Zheng Rui-Zhe, Lei Zhong-Qi, Yang Run-Ze, Huang Guo-Hui, Zhang Guang-Ming
Department of Anesthesiology, Tongren Hospital, Shanghai Jiao Tong University School of Medicine, Shanghai, China.
Department of Neurosurgery, The 901th Hospital of the Joint Logistics Support Force of PLA, Anhui, China.
Front Neurol. 2020 Feb 25;11:81. doi: 10.3389/fneur.2020.00081. eCollection 2020.
Paroxysmal sympathetic hyperactivity (PSH) has predominantly been described after traumatic brain injury (TBI), which is associated with hyperthermia, hypertension, tachycardia, tachypnea, diaphoresis, dystonia (hypertonia or spasticity), and even motor features such as extensor/flexion posturing. Despite the pathophysiology of PSH not being completely understood, most researchers gradually agree that PSH is driven by the loss of the inhibition of excitation in the sympathetic nervous system without parasympathetic involvement.
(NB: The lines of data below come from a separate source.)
(* ===== verification/Reply.v ===== *)
(** * Reply objects of hiredis

    hiredis/hiredis.c, the functions that make and free the [redisReply]
    objects: the callbacks that [redisReaderCreate] gives to the reader.  The
    state of the callbacks is the store of the objects, by their block; the
    strings and element vectors are in the objects, with their own blocks. *)

From stdpp Require Import gmap.
From Stdlib Require Import SpecFloat.
From S2P Require Import Prelude Cstdlib Heap Sds Reader.

#[local] Open Scope Z_scope.
#[local] Set Warnings "-clear-no-such-hyp".
#[local] Arguments cbind {A B} !m k /.

Record redisReply := mkReply {
  rtype : Z;
  integer : Z;
  dval : spec_float;
  rlen : Z;
  str : option (Z * list Z);
  vtype : list Z;
  elements : Z;
  element : option (Z * list (option Z))
}.

Definition store : Type := gmap Z redisReply.

#[local] Abbreviation world := (@world store).

(** [calloc] *)
Definition zero_reply (type : Z) : redisReply := mkReply type 0 (S754_zero false) 0 None [0; 0; 0; 0] 0 None.

Definition with_integer (r : redisReply) (v : Z) : redisReply :=
  mkReply (rtype r) v (dval r) (rlen r) (str r) (vtype r) (elements r) (element r).
Definition with_dval (r : redisReply) (d : spec_float) : redisReply :=
  mkReply (rtype r) (integer r) d (rlen r) (str r) (vtype r) (elements r) (element r).
Definition with_str (r : redisReply) (n : Z) (s : option (Z * list Z)) : redisReply :=
  mkReply (rtype r) (integer r) (dval r) n s (vtype r) (elements r) (element r).
Definition with_vtype (r : redisReply) (v : list Z) : redisReply :=
  mkReply (rtype r) (integer r) (dval r) (rlen r) (str r) v (elements r) (element r).
Definition with_elements (r : redisReply) (n : Z) (e : option (Z * list (option Z))) : redisReply :=
  mkReply (rtype r) (integer r) (dval r) (rlen r) (str r) (vtype r) n e.

Definition put_reply (b : Z) (r : redisReply) (w : world) : world := (w.1, <[b := r]> w.2).

Definition has_str (type : Z) : bool :=
  (type =? REDIS_REPLY_ERROR) || (type =? REDIS_REPLY_STATUS) || (type =? REDIS_REPLY_STRING) ||
  (type =? REDIS_REPLY_DOUBLE) || (type =? REDIS_REPLY_VERB).

Section objects.
Context {A : Allocator} {G : Garbage} {N : Ndebug}.

(** [hi_calloc], which refuses sizes beyond [size_t]. *)
Definition hi_calloc (n size : Z) (h : heap) : option Z * heap :=
  if SIZE_MAX <? n * size then (None, h) else malloc h.

Definition hi_malloc (w : world) : option Z * world := let '(b, h) := malloc w.1 in (b, (h, w.2)).

Definition hi_free (b : Z) (w : world) : comp world := let! h := free b w.1 in Ret (h, w.2).

Definition createReplyObject (type : Z) (w : world) : option Z * world :=
  match hi_malloc w with
  | (Some b, w) => (Some b, put_reply b (zero_reply type) w)
  | (None, w) => (None, w)
  end.

(** [freeReplyObject] with the depth of the recursion as fuel; the inner loop
    runs over [element]. *)
Fixpoint free_reply (fuel : nat) (reply : option Z) (w : world) : comp world :=
  match fuel with
  | O => NoFuel
  | Datatypes.S f =>
      match reply with
      | None => Ret w
      | Some b =>
          let! r := deref (w.2 !! b) in
          let! w :=
            if is_aggregate (rtype r) then
              match element r with
              | Some (eb, ps) =>
                  let! w := (fix loop (k j : nat) (w : world) : comp world :=
                               match k with
                               | O => Ret w
                               | Datatypes.S k => let! p := deref (ps !! j) in let! w := free_reply f p w in loop k (Datatypes.S j) w
                               end) (Z.to_nat (elements r)) 0%nat w in
                  hi_free eb w
              | None => Ret w
              end
            else if has_str (rtype r) then
              match str r with
              | Some (sb, _) => hi_free sb w
              | None => Ret w
              end
            else Ret w in
          let! w := hi_free b w in
          Ret (w.1, delete b w.2)
      end
  end.

(** No recursion is deeper than the number of objects. *)
Definition freeReplyObject (reply : option Z) (w : world) : comp world := free_reply (Datatypes.S (size w.2)) reply w.

(** [parent->element[task->idx] = r] where the task has a parent; [push] tells
    whether the assertion lists REDIS_REPLY_PUSH. *)
Definition set_element (push : bool) (task : redisReadTask) (parent : option redisReadTask) (b : Z) (w : world) : comp world :=
  match parent with
  | None => Ret w
  | Some p =>
      let! o := deref (tobj p) in
      match o with
      | Tag _ => Oob
      | Block pb =>
          let! parent := deref (w.2 !! pb) in
          let! _ := assert (is_aggregate (rtype parent) && (push || negb (rtype parent =? REDIS_REPLY_PUSH))) in
          let! '(eb, ps) := deref (element parent) in
          if (0 <=? tidx task) && (tidx task <? Z.of_nat (length ps)) then
            Ret (put_reply pb (with_elements parent (elements parent) (Some (eb, <[Z.to_nat (tidx task) := Some b]> ps))) w)
          else Oob
      end
  end.

(** The common end of the callbacks: [b] becomes [r] and gets into its parent. *)
Definition created_reply (push : bool) (task : redisReadTask) (parent : option redisReadTask) (b : Z) (r : redisReply) (w : world) :
  comp (option object * world) :=
  let! w := set_element push task parent b (put_reply b r w) in Ret (Some (Block b), w).

Definition createStringObject (text : list Z) (len : Z) (task : redisReadTask) (parent : option redisReadTask) (w : world) :
  comp (option object * world) :=
  match createReplyObject (ttype task) w with
  | (None, w) => Ret (None, w)
  | (Some b, w) =>
      let! _ := assert ((ttype task =? REDIS_REPLY_ERROR) || (ttype task =? REDIS_REPLY_STATUS) ||
                        (ttype task =? REDIS_REPLY_STRING) || (ttype task =? REDIS_REPLY_VERB)) in
      let r := zero_reply (ttype task) in
      match hi_malloc w with
      | (None, w) => let! w := freeReplyObject (Some b) w in Ret (None, w)
      | (Some sb, w) =>
          if ttype task =? REDIS_REPLY_VERB then
            let! v := rd_block text 0 3 in
            let! s := rd_block text 4 (u64 (len - 4)) in
            created_reply true task parent b (with_str (with_vtype r (v ++ [0])) (u64 (len - 4)) (Some (sb, s ++ [0]))) w
          else
            let! s := rd_block text 0 len in
            created_reply true task parent b (with_str r len (Some (sb, s ++ [0]))) w
      end
  end.

Definition createArrayObject (n : Z) (task : redisReadTask) (parent : option redisReadTask) (w : world) : comp (option object * world) :=
  match createReplyObject (ttype task) w with
  | (None, w) => Ret (None, w)
  | (Some b, w) =>
      let r := zero_reply (ttype task) in
      if 0 <? n then
        match hi_calloc n 8 w.1 with
        | (None, h) => let! w := freeReplyObject (Some b) (h, w.2) in Ret (None, w)
        | (Some eb, h) =>
            created_reply true task parent b (with_elements r n (Some (eb, replicate (Z.to_nat n) None))) (h, w.2)
        end
      else created_reply true task parent b (with_elements r n None) w
  end.

Definition createIntegerObject (value : Z) (task : redisReadTask) (parent : option redisReadTask) (w : world) :
  comp (option object * world) :=
  match createReplyObject REDIS_REPLY_INTEGER w with
  | (None, w) => Ret (None, w)
  | (Some b, w) => created_reply true task parent b (with_integer (zero_reply REDIS_REPLY_INTEGER) value) w
  end.

Definition createDoubleObject (value : spec_float) (text : list Z) (len : Z) (task : redisReadTask) (parent : option redisReadTask)
  (w : world) : comp (option object * world) :=
  match createReplyObject REDIS_REPLY_DOUBLE w with
  | (None, w) => Ret (None, w)
  | (Some b, w) =>
      let r := with_dval (zero_reply REDIS_REPLY_DOUBLE) value in
      match hi_malloc w with
      | (None, w) => let! w := freeReplyObject (Some b) (put_reply b r w) in Ret (None, w)
      | (Some sb, w) =>
          let! s := rd_block text 0 len in
          created_reply false task parent b (with_str r 0 (Some (sb, s ++ [0]))) w
      end
  end.

Definition createNilObject (task : redisReadTask) (parent : option redisReadTask) (w : world) : comp (option object * world) :=
  match createReplyObject REDIS_REPLY_NIL w with
  | (None, w) => Ret (None, w)
  | (Some b, w) => created_reply false task parent b (zero_reply REDIS_REPLY_NIL) w
  end.

Definition createBoolObject (bval : Z) (task : redisReadTask) (parent : option redisReadTask) (w : world) : comp (option object * world) :=
  match createReplyObject REDIS_REPLY_BOOL w with
  | (None, w) => Ret (None, w)
  | (Some b, w) =>
      created_reply false task parent b (with_integer (zero_reply REDIS_REPLY_BOOL) (if bval =? 0 then 0 else 1)) w
  end.

Definition free_object_block (o : option object) (w : world) : comp world :=
  match o with
  | None => freeReplyObject None w
  | Some (Block b) => freeReplyObject (Some b) w
  | Some (Tag _) => Oob
  end.

Definition defaultFunctions : @redisReplyObjectFunctions store :=
  mkFunctions (Some createStringObject) (Some createArrayObject) (Some createIntegerObject) (Some createDoubleObject)
    (Some createNilObject) (Some createBoolObject) (Some free_object_block).

Definition redisReaderCreate (w : world) : comp (option (@redisReader store) * world) :=
  redisReaderCreateWithFunctions (Some defaultFunctions) w.

End objects.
Recently, advances in the clinical and diagnostic features of PSH in TBI patients have reached a broad clinical consensus in many neurology departments. These advances should provide a more unanimous foundation for the systematic research on this clinical syndrome and its clear management. Clinically, a great deal of attention has been paid to the definition and diagnostic criteria, epidemiology and pathophysiology, symptomatic treatment, and prevention and control of secondary brain injury of PSH in TBI patients. Potential benefits of treatment for PSH may result from the three main goals: eliminating predisposing causes, mitigating excessive sympathetic outflow, and supportive therapy. However, individual pathophysiological differences, therapeutic responses and outcomes, and precision medicine approaches to PSH management are varied and inconsistent between studies. Further, many potential therapeutic drugs might suppress manifestations of PSH in the process of TBI treatment. The purpose of this review is to present current and comprehensive studies of the identification of PSH after TBI in the early stage and provide a framework for symptomatic management of TBI patients with PSH.
阵发性交感神经过度兴奋(PSH)主要在创伤性脑损伤(TBI)后出现,其与高热、高血压、心动过速、呼吸急促、多汗、肌张力障碍(张力亢进或痉挛),甚至诸如伸展/屈曲姿势等运动特征有关。尽管PSH的病理生理学尚未完全明确,但大多数研究人员逐渐达成共识,认为PSH是由交感神经系统中兴奋抑制的丧失所驱动,而副交感神经系统未参与其中。最近,TBI患者中PSH的临床和诊断特征方面的进展在许多神经科已达成广泛的临床共识。这些进展应为对该临床综合征及其明确管理的系统研究提供更一致的基础。临床上,TBI患者中PSH的定义和诊断标准、流行病学和病理生理学、对症治疗以及继发性脑损伤的预防和控制受到了极大关注。PSH治疗的潜在益处可能源于三个主要目标:消除诱发因素、减轻过度的交感神经输出以及支持性治疗。然而,个体的病理生理差异、治疗反应和结果以及PSH管理的精准医学方法在不同研究之间存在差异且不一致。此外,许多潜在的治疗药物可能在TBI治疗过程中抑制PSH的表现。本综述的目的是介绍目前关于TBI后早期PSH识别的全面研究,并为PSH的TBI患者的对症管理提供框架。